Problem to solve: Only lines that contain the string "contains" should be returned from the material below.

Excerpted records:
◇ ◇ ◇ ◇
(** * GitKit: the GitHub email finder (gitkit/github_email_finder.py)

    A shallow embedding of the script and the properties of its
    enumeration, scanning and aggregation stages.

    - Values parsed from API responses are [json] values; the Python
      operations the script applies to them ([.get], [in], subscripting,
      truthiness, iteration, [==], f-string formatting) are functions on
      [json] that raise the exception Python raises.
    - The network is a transition function [http_get] on an arbitrary world
      type: every request may change the world, so two identical requests
      may be answered differently.
    - [while True] loops take a fuel argument; running out of fuel is the
      outcome [Timeout], distinct from every outcome of the script. *)

From Stdlib Require Import ZArith Ascii String List DecimalString OrderedTypeEx.
From stdpp Require Import gmap strings list sorting.

Set Warnings "-register-all,-clear-no-such-hyp".

Local Open Scope string_scope.
Local Open Scope Z_scope.

(** ** Parsed JSON values *)

(** The result of [response.json()].  Numbers are integers (the numeric
    field the script reads is a pull request's "number").  A [JObj] lists
    the items of the dict in insertion order; a lookup reads the first item
    with the key. *)
Inductive json : Type :=
| JNull
| JBool (b : bool)
| JNum (n : Z)
| JStr (s : string)
| JArr (l : list json)
| JObj (o : list (string * json)).

(** ** Exceptions and outcomes *)

(** [RequestException] stands for [requests.exceptions.RequestException]
    and its subclasses (HTTPError, ConnectionError, JSONDecodeError), the
    only class [main] catches; [msg] is [str(e)]. *)
Inductive exn : Type :=
| RequestException (msg : string)
| KeyError
| TypeError
| AttributeError
| SystemExit (code : Z).

Inductive outcome (A : Type) : Type :=
| Ret (a : A)
| Raise (e : exn)
| Timeout.
Arguments Ret {A} a.
Arguments Raise {A} e.
Arguments Timeout {A}.

Definition obind {A B} (m : outcome A) (k : A -> outcome B) : outcome B :=
  match m with
  | Ret a => k a
  | Raise e => Raise e
  | Timeout => Timeout
  end.

Notation "'let*' x ':=' m 'in' k" := (obind m (fun x => k))
  (at level 10, x pattern, m at level 100, k at level 200).

(** ** Python operations on parsed values *)

Module Py.

Fixpoint assoc (k : string) (o : list (string * json)) : option json :=
  match o with
  | [] => None
  | (k', v) :: o' => if String.eqb k k' then Some v else assoc k o'
  end.

(** [bool(v)]. *)
Definition truthy (v : json) : bool :=
  match v with
  | JNull => false
  | JBool b => b
  | JNum n => negb (n =? 0)
  | JStr s => negb (String.eqb s "")
  | JArr l => match l with [] => false | _ => true end
  | JObj o => match o with [] => false | _ => true end
  end.

(** [d.get(k, default)]: only dicts have the method. *)
Definition get (d : json) (k : string) (default : json) : outcome json :=
  match d with
  | JObj o => Ret (match assoc k o with Some v => v | None => default end)
  | _ => Raise AttributeError
  end.

(** [c[k]] for a string [k]. *)
Definition getitem (c : json) (k : string) : outcome json :=
  match c with
  | JObj o => match assoc k o with Some v => Ret v | None => Raise KeyError end
  | _ => Raise TypeError
  end.

(** Iteration ([for x in v], [list.extend(v)]): the elements of a list,
    the keys of a dict, the characters of a string. *)
Fixpoint chars (s : string) : list json :=
  match s with
  | EmptyString => []
  | String c s' => JStr (String c EmptyString) :: chars s'
  end.

Definition iter (v : json) : outcome (list json) :=
  match v with
  | JArr l => Ret l
  | JObj o => Ret (map (fun kv => JStr (fst kv)) o)
  | JStr s => Ret (chars s)
  | _ => Raise TypeError
  end.

(** The integer a number or a boolean compares as ([True == 1]). *)
Definition as_int (v : json) : option Z :=
  match v with
  | JNum n => Some n
  | JBool b => Some (if b then 1 else 0)
  | _ => None
  end.

(** [a == b]. *)
Fixpoint eq (a b : json) {struct a} : bool :=
  match a, b with
  | JNull, JNull => true
  | JStr s, JStr t => String.eqb s t
  | JNum n, _ => match as_int b with Some m => n =? m | None => false end
  | JBool x, _ =>
      match as_int b with Some m => (if x then 1 else 0) =? m | None => false end
  | JArr l, JArr m =>
      (fix eq_list (l m : list json) {struct l} : bool :=
         match l, m with
         | [], [] => true
         | x :: l', y :: m' => eq x y && eq_list l' m'
         | _, _ => false
         end) l m
  | JObj o, JObj p =>
      (length o =? length p)%nat &&
      (fix eq_items (o : list (string * json)) : bool :=
         match o with
         | [] => true
         | (k, v) :: o' =>
             match assoc k p with
             | Some w => eq v w && eq_items o'
             | None => false
             end
         end) o
  | _, _ => false
  end.

(** [needle in hay] on strings. *)
Fixpoint substring_of (needle hay : string) : bool :=
  String.prefix needle hay ||
  match hay with
  | EmptyString => false
  | String _ hay' => substring_of needle hay'
  end.

(** [k in c] for a string [k]. *)
Definition contains (k : string) (c : json) : outcome bool :=
  match c with
  | JObj o => Ret (match assoc k o with Some _ => true | None => false end)
  | JStr s => Ret (substring_of k s)
  | JArr l => Ret (existsb (eq (JStr k)) l)
  | _ => Raise TypeError
  end.

(** [str(n)] for an integer. *)
Definition str_int (n : Z) : string := NilZero.string_of_int (Z.to_int n).

(** [s.lower()], on the letters A-Z (the keys of headers are ASCII). *)
Definition lower_ascii (c : ascii) : ascii :=
  let n := nat_of_ascii c in
  if ((65 <=? n) && (n <=? 90))%nat then ascii_of_nat (n + 32) else c.

Fixpoint lower (s : string) : string :=
  match s with
  | EmptyString => EmptyString
  | String c s' => String (lower_ascii c) (lower s')
  end.

End Py.

(** ** Elements of an email set *)

(** What a [set] can hold of a parsed value: [None], an integer (a boolean
    hashes and compares as 0 or 1) or a string.  Lists and dicts are
    unhashable. *)
Inductive key : Type :=
| KNone
| KInt (n : Z)
| KStr (s : string).

#[global] Instance key_eq_dec : EqDecision key.
Proof. solve_decision. Defined.

#[global] Instance key_countable : Countable key.
Proof.
  refine (inj_countable'
    (fun k => match k with
              | KNone => inl ()
              | KInt n => inr (inl n)
              | KStr s => inr (inr s)
              end)
    (fun x => match x with
              | inl _ => KNone
              | inr (inl n) => KInt n
              | inr (inr s) => KStr s
              end) _).
  intros []; reflexivity.
Defined.

Definition to_key (v : json) : option key :=
  match v with
  | JNull => Some KNone
  | JBool b => Some (KInt (if b then 1 else 0))
  | JNum n => Some (KInt n)
  | JStr s => Some (KStr s)
  | JArr _ | JObj _ => None
  end.

(** [emails.add(v)]. *)
Definition set_add (v : json) (emails : gset key) : outcome (gset key) :=
  match to_key v with
  | Some k => Ret ({[k]} ∪ emails)
  | None => Raise TypeError
  end.

(** ** Extraction of the emails of one commit *)

(** [if person and "email" in person: emails.add(person["email"])]. *)
Definition add_email_of (person : json) (emails : gset key) : outcome (gset key) :=
  if Py.truthy person then
    let* has := Py.contains "email" person in
    if has : bool then
      let* email := Py.getitem person "email" in
      set_add email emails
    else Ret emails
  else Ret emails.

(** The body of [for commit in commits] (lines 129-138 and 172-181). *)
Definition scan_commit (commit : json) (emails : gset key) : outcome (gset key) :=
  let* c := Py.get commit "commit" (JObj []) in
  let* author := Py.get c "author" (JObj []) in
  let* emails := add_email_of author emails in
  let* c := Py.get commit "commit" (JObj []) in
  let* committer := Py.get c "committer" (JObj []) in
  add_email_of committer emails.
◇ ◇ ◇ ◇
Response to the task:
Definition contains (k : string) (c : json) : outcome bool :=
    let* has := Py.contains "email" person in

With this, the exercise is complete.